In the instant case, the Plaintiffs, Scotch Whisky Association, is an association, registered as a company in the United Kingdom incorporated with the object of protecting and promoting the interests of Scotch whisky trade both in the U.K and abroad. The injunction was sought so as to restrain the defendants, Golden Bottling, from using the name "Red Scot" or any other name containing "Scot" or any word similar thereto so that defendant cannot passoff its whisky as Scotch whisky. The Scotch Whisky Act of 1988 and the Scotch Whisky Order was also placed on record by Scotch Association to prove that even in Scotland all whiskys that are produced there need not necessarily fall within the definition of "Scotch Whisky".
It was also contended by the Association and its members that the words "Scot" or "Scotch" were geographical indications in the purview of Article 22.1 of the TRIPS Agreement thus, identifying it as whisky produced in Scotland. To substantiate their stand, they brought forth sample advertisements apart from sales figures worldwide.

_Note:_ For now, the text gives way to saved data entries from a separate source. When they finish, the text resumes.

Lemma pop_ok n total m i l now :
  outgoing_ok strict total m -> counts n m -> OutgoingMessage.retransmit_queue m = i :: l ->
  outgoing_ok strict total (pop_retransmit m) /\ counts n (pop_retransmit m) /\ work now (pop_retransmit m) = work now m - 1 /\
  OutgoingMessage.flight_bytes (pop_retransmit m) = OutgoingMessage.flight_bytes m.
Proof.
  intros [(Hcore & Hcum & Hfl & Hrq) Hcl Hd Ht Hmtu Hsz] Hc Hq. unfold pop_retransmit. rewrite Hq.
  assert (0 <= i < OutgoingMessage.num_fragments m) as Hi by (apply (OutgoingMessage.core_rq m Hcore); rewrite Hq; left).
  pose proof (proj2 (proj2 (OutgoingMessage.core_sized m Hcore))) as Hmax. unfold MAX_FRAGMENTS_PER_MESSAGE in Hmax.
  pose proof (OutgoingMessage.core_rq_nodup m Hcore) as Hnd. rewrite Hq in Hnd. apply NoDup_cons in Hnd as [Hni Hnd].
  destruct (BitSet.unset_spec (OutgoingMessage.retransmit_bitset m) i (OutgoingMessage.core_rb_wf m Hcore) ltac:(lia)) as (U1 & U2 & _ & U4).
  split_and!; [constructor; try done| | |done].
  - split_and!; [|done|done|intros j Hj; apply Hrq; rewrite Hq; by right].
    pose proof Hcore as []. constructor; try assumption; cbn -[BitSet.get BitSet.unset].
    + by rewrite U2.
    + intros j Hj. rewrite U4, core_rb, Hq by done. destruct (Z.eqb_spec j i) as [->|Hne]; cbn.
      * symmetry. by apply bool_decide_eq_false.
      * apply bool_decide_ext. rewrite elem_of_cons. naive_solver.
    + intros j Hj. apply core_rq. rewrite Hq. by right.
  - exact Hc.
  - unfold work. cbn. rewrite Hq, len_cons. lia.
Qed.

Lemma advance_ok n total m now :
  outgoing_ok strict total m -> counts n m -> OutgoingMessage.next_fragment m < OutgoingMessage.num_fragments m ->
  outgoing_ok strict total (advance_next m) /\ counts n (advance_next m) /\ work now (advance_next m) = work now m - 1 /\
  OutgoingMessage.flight_bytes (advance_next m) = OutgoingMessage.flight_bytes m.
Proof.
  intros [(Hcore & Hcum & Hfl & Hrq) Hcl Hd Ht Hmtu Hsz] Hc Hlt. split_and!; [constructor; try done|done| |done].
  - split_and!; [|done..]. pose proof Hcore as []. constructor; try assumption. cbn. lia.
  - unfold work. cbn. lia.
Qed.

Lemma after_timeout_ok n total m i at_ l st now :
  outgoing_ok strict total m -> counts n m -> n < u32_max ->
  OutgoingMessage.in_flight_queue m = (i, at_) :: l -> OutgoingMessage.in_queue l i = true -> at_ < now ->
  idx (OutgoingMessage.fragment_states m) i = Some st ->
  exists m', after_timeout m i = Some m' /\ outgoing_ok strict total m' /\ counts (n + 1) m' /\ work now m' = work now m - 1 /\
    OutgoingMessage.flight_bytes m' = OutgoingMessage.flight_bytes m /\
    OutgoingMessage.next_fragment m' = OutgoingMessage.next_fragment m /\ OutgoingMessage.acked_bitset m' = OutgoingMessage.acked_bitset m.
Proof.
  intros [(Hcore & Hcum & Hfl & Hrq) Hcl Hd Ht Hmtu Hsz] Hc Hn Hq Hin Hat Hst. unfold after_timeout. rewrite Hst. run.
  destruct (Hc i st Hst) as [_ Hb]. unfold u32_max in Hn. run_chk. pose proof (idx_lt _ _ _ Hst) as Hi.
  rewrite upd_ok by done. run. eexists. split; [done|]. rewrite Hq. cbn [List.tl].
  set (m' := _ <| OutgoingMessage.in_flight_queue := l |>).
  assert (forall j x, idx (OutgoingMessage.fragment_states m') j = Some x -> exists x0, idx (OutgoingMessage.fragment_states m) j = Some x0 /\
    last_sent x = last_sent x0 /\ delivery_info x = delivery_info x0 /\ Outgoing.retransmit_count x = Outgoing.retransmit_count x0 /\
    rto_backoff x0 <= rto_backoff x <= rto_backoff x0 + 1) as Hstate.
  { intros j x Hx. assert (0 <= j) by (apply idx_lt in Hx; lia). cbn in Hx. rewrite idx_insert in Hx by done. case_decide; [subst j|].
    - injection Hx as <-. exists st. cbn. split_and!; [done..|lia|lia].
    - exists x. split_and!; [done..|lia|lia]. }
  assert (forall j, OutgoingMessage.sent m' j = OutgoingMessage.sent m j) as Hsent.
  { intros j. unfold OutgoingMessage.sent. destruct (idx (OutgoingMessage.fragment_states m') j) as [x|] eqn:E.
    - destruct (Hstate j x E) as (x0 & -> & -> & _). done.
    - destruct (idx (OutgoingMessage.fragment_states m) j) as [y|] eqn:E'; [|done]. exfalso. apply idx_lt in E' as Hj.
      assert (is_Some (idx (OutgoingMessage.fragment_states m') j)) as [? ?]; [|congruence]. apply idx_is_Some. cbn. by rewrite len_insert. }
  split_and!; [constructor; try done| | | |done|done].
  - split_and!; [|done| |done].
    + pose proof Hcore as []. constructor; try assumption.
      * cbn. by rewrite len_insert.
      * intros j x Hx. destruct (Hstate j x Hx) as (x0 & Hx0 & -> & -> & _). by eapply core_sent_info.
      * intros j x info Hx. destruct (Hstate j x Hx) as (x0 & Hx0 & _ & -> & _). by eapply core_info.
      * cbn. intros j a Hj. eapply core_queue. rewrite Hq. right. exact Hj.
    + intros j Hj. rewrite Hsent, <- Hfl by done. cbn [OutgoingMessage.in_flight_queue set_field m']. rewrite Hq. cbn.
      destruct (Z.eqb_spec i j) as [->|]; [done|done].
  - intros Hs j Hj Ha. rewrite Hsent. by apply Hcl.
  - intros j x info Hx. destruct (Hstate j x Hx) as (x0 & Hx0 & _ & -> & _). by eapply Hd.
  - intros info (j & x & Hx & Hinfo). destruct (Hstate j x Hx) as (x0 & Hx0 & _ & E & _). apply Ht. exists j, x0. split; [done|congruence].
  - intros j x Hx. destruct (Hstate j x Hx) as (x0 & Hx0 & _ & _ & E & ?). destruct (Hc j x0 Hx0). rewrite E. lia.
  - unfold work. cbn. rewrite Hq, count_if_cons. cbn. rewrite (proj2 (Z.ltb_lt at_ now)) by done. lia.
  - unfold OutgoingMessage.flight_bytes. apply zsum_ext. intros j _. by rewrite Hsent.
Qed.

(** *** Sending one fragment *)

Section Flush.
Context {C : Type} `{CongestionLaws C} {Rng : Type} `{RandSource Rng} `{EnvelopeCodec}.

Abbreviation session := (SequenceSession.t C Rng).
Implicit Types s : session.

(** The controllers a flush can get to: it reports sent fragments and timeouts. *)
Inductive driven (c : C) : C -> Prop :=
| driven_refl : driven c c
| driven_sent c' n now : driven c c' -> driven c (on_fragment_sent c' n now)
| driven_timeout c' now c'' : driven c c' -> on_timeout c' now = Some c'' -> driven c c''.

(** [c0] is the controller when the flush starts; its window in bytes, and that
    of every controller the flush gets to, fits a [usize]. *)
Context (c0 : C) (Hwindow : forall c, driven c0 c -> cwnd c * ESTIMATED_PAYLOAD_SIZE <= usize_max).

(** The state during a flush: [n] bounds the retransmission counters. *)
Record flush_ok (b n : Z) s : Prop := {
  fo_sender : sinv strict b s;
  fo_counts id m : FlatMap.get (outgoing s) id = Some m -> counts n m;
  fo_ahead id m i : strict = true -> FlatMap.get (outgoing s) id = Some m ->
    OutgoingMessage.next_fragment m <= i -> OutgoingMessage.acked m i = false;
  fo_driven : driven c0 (congestion_control s);
  fo_retransmit : 0 <= retransmit_count s <= 2 ^ 63 + n;
  fo_n : 0 <= n
}.

(** Room for [k] more sends. *)
Definition room (b n k : Z) : Prop := 0 <= k /\ b + ESTIMATED_PAYLOAD_SIZE * k <= 2 ^ 62 - STEP /\ n + 2 * k <= u32_max.

Definition total_work (now : Instant) s : Z := zsum (work now) (FlatMap.values (outgoing s)).

(** What sending leaves alone. *)
Definition send_frame s s' : Prop :=
  same_receiver s s' /\ events s' = events s /\ datagram_queue s' = datagram_queue s /\
  rtt s' = rtt s /\ peer_rwnd s' = peer_rwnd s /\ next_message_id s' = next_message_id s /\
  FlatMap.keys (outgoing s') = FlatMap.keys (outgoing s) /\ zero_window_probes_sent s' = zero_window_probes_sent s /\
  last_ping_sent s' = last_ping_sent s /\ delivered_bytes s' = delivered_bytes s.

#[global] Instance send_frame_preorder : PreOrder send_frame.
Proof.
  split; [intros s; split_and!; done || reflexivity|]. intros s1 s2 s3. unfold send_frame. intros [R1 F1] [R2 F2].
  split; [by etrans|]. intuition congruence.
Qed.

Lemma window_ok s b n : flush_ok b n s -> 0 <= cwnd (congestion_control s) * ESTIMATED_PAYLOAD_SIZE <= usize_max.
Proof using Hwindow.
  intros Hs. pose proof (Hwindow _ (fo_driven _ _ _ Hs)). pose proof (good_cwnd b _ (so_cc _ _ _ _ _ _ _ _ _ (fo_sender _ _ _ Hs))).
  unfold ESTIMATED_PAYLOAD_SIZE in *. lia.
Qed.

Lemma pacing_gap_ok rate n : F32T.valid rate -> 0 <= n <= 2 ^ 40 -> exists d, pacing_gap rate n = Some d /\ 0 <= d <= from_secs 1.
Proof.
  intros Hr Hn. unfold pacing_gap.
  assert (F32T.nnf f_one) as N1 by (by apply nnf_of_Z). assert (F32T.val f_one = 1%R) as V1 by (by apply (F32T.of_Z_val 1)).
  assert (forall x, F32T.nnf x -> (F32T.val x <= 1)%R -> exists d, from_secs_f32 x = Some d /\ 0 <= d <= from_secs 1) as Hok.
  { intros x Hx Hv. change (from_secs 1) with NANOS_PER_SEC. apply (F32T.from_secs_f32_ok x NANOS_PER_SEC); [done|unfold NANOS_PER_SEC; lia|].
    unfold NANOS_PER_SEC. lra. }
  destruct (F32.gt rate (F32.of_Z 0) && F32.is_finite rate) eqn:E.
  2: { apply (Hok (F32.of_Z 0)); [by apply nnf_of_Z|]. rewrite (F32T.of_Z_val 0) by done. lra. }
  apply andb_true_iff in E as [Hpos Hfin]. change (F32.of_Z 0) with (S754_zero false) in Hpos.
  destruct rate as [sg|sg| |[] mr er]; try done. cbn in Hr.
  assert (F32T.nnf (F32.of_Z n)) as Nn by (apply nnf_of_Z; lia).
  assert (0 < F32T.val (S754_finite false mr er))%R as Hv.
  { cbn [F32T.val]. pose proof (F32T.bpow_pos er). assert (0 < IZR (Z.pos mr))%R by (apply IZR_lt; lia). nra. }
  destruct (F32T.div_approx (F32.of_Z n) (S754_finite false mr er) Nn Hr Hv) as [[-> _]|[Nd _]].
  - apply (Hok f_one); [done|lra].
  - destruct (F32T.min_val _ _ Nd N1) as [Nm Vm]. apply Hok; [done|]. rewrite Vm, V1. apply Rmin_r.
Qed.

Lemma pace_spec s rate n now :
  F32T.valid rate -> 0 <= n <= 2 ^ 40 -> exists x, pace s rate n now = Some (s <| next_pacing_time := x |>).
Proof.
  intros Hr Hn. unfold pace. destruct (pacing_gap_ok rate n Hr Hn) as (d & -> & _). run. by eexists.
Qed.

Article 22.1 of TRIPS Agreement defines geographical indications as indications, which identify a good as originating in the territory, where a given quality, reputation or other characteristic of the good is essentially attributable to its geographical origin. Further, Article 22 mandates protection to be extended by member countries for specific geographical indications.
Further, Section 2(e) of The Geographical Indications of Goods Act, 1999 reads:
"geographical indication", in relation to goods, means an indication which identifies such goods as agricultural goods, natural goods or manufactured goods as originating, or manufactured in the territory of a country, or a region or locality in that territory, where a given quality, reputation or other characteristic of such goods is essentially attributable to its geographical origin and in case where such goods are manufactured goods one of the activities of either the production or of processing or preparation of the goods concerned takes place in such territory, region or locality, as the case may be.
Explanation:- For the purposes of this clause, any name which is not the name of a country, region or locality of that country shall also be considered as the geographical indication if it relates to a specific geographical area and is used upon or in relation to particular goods originating from that country, region or locality, as the case may be;"
Placing reliance on the aforementioned provisions, the Court upheld the contentions of the Scotch Whisky Association and granted injunction and also awarded damages for the offence of passing off committed by the defendants. The court also emphasized the necessity of preventing violations of the intellectual property rights of the parties before it.
The judgment of the Court upholding the legal protection guaranteed to the specific GI, herein Scotch Whisky, construing along the lines of the Indian GI Act of 1999 reveals a trend of protection and concern for extending legal protection to GIs by Indian courts and hence acquires the status of a landmark decision. This aspect is further highlighted by the recent move by the Union Government to identify the products that needs to be registered as GI’s so as to protect the country’s trade interest.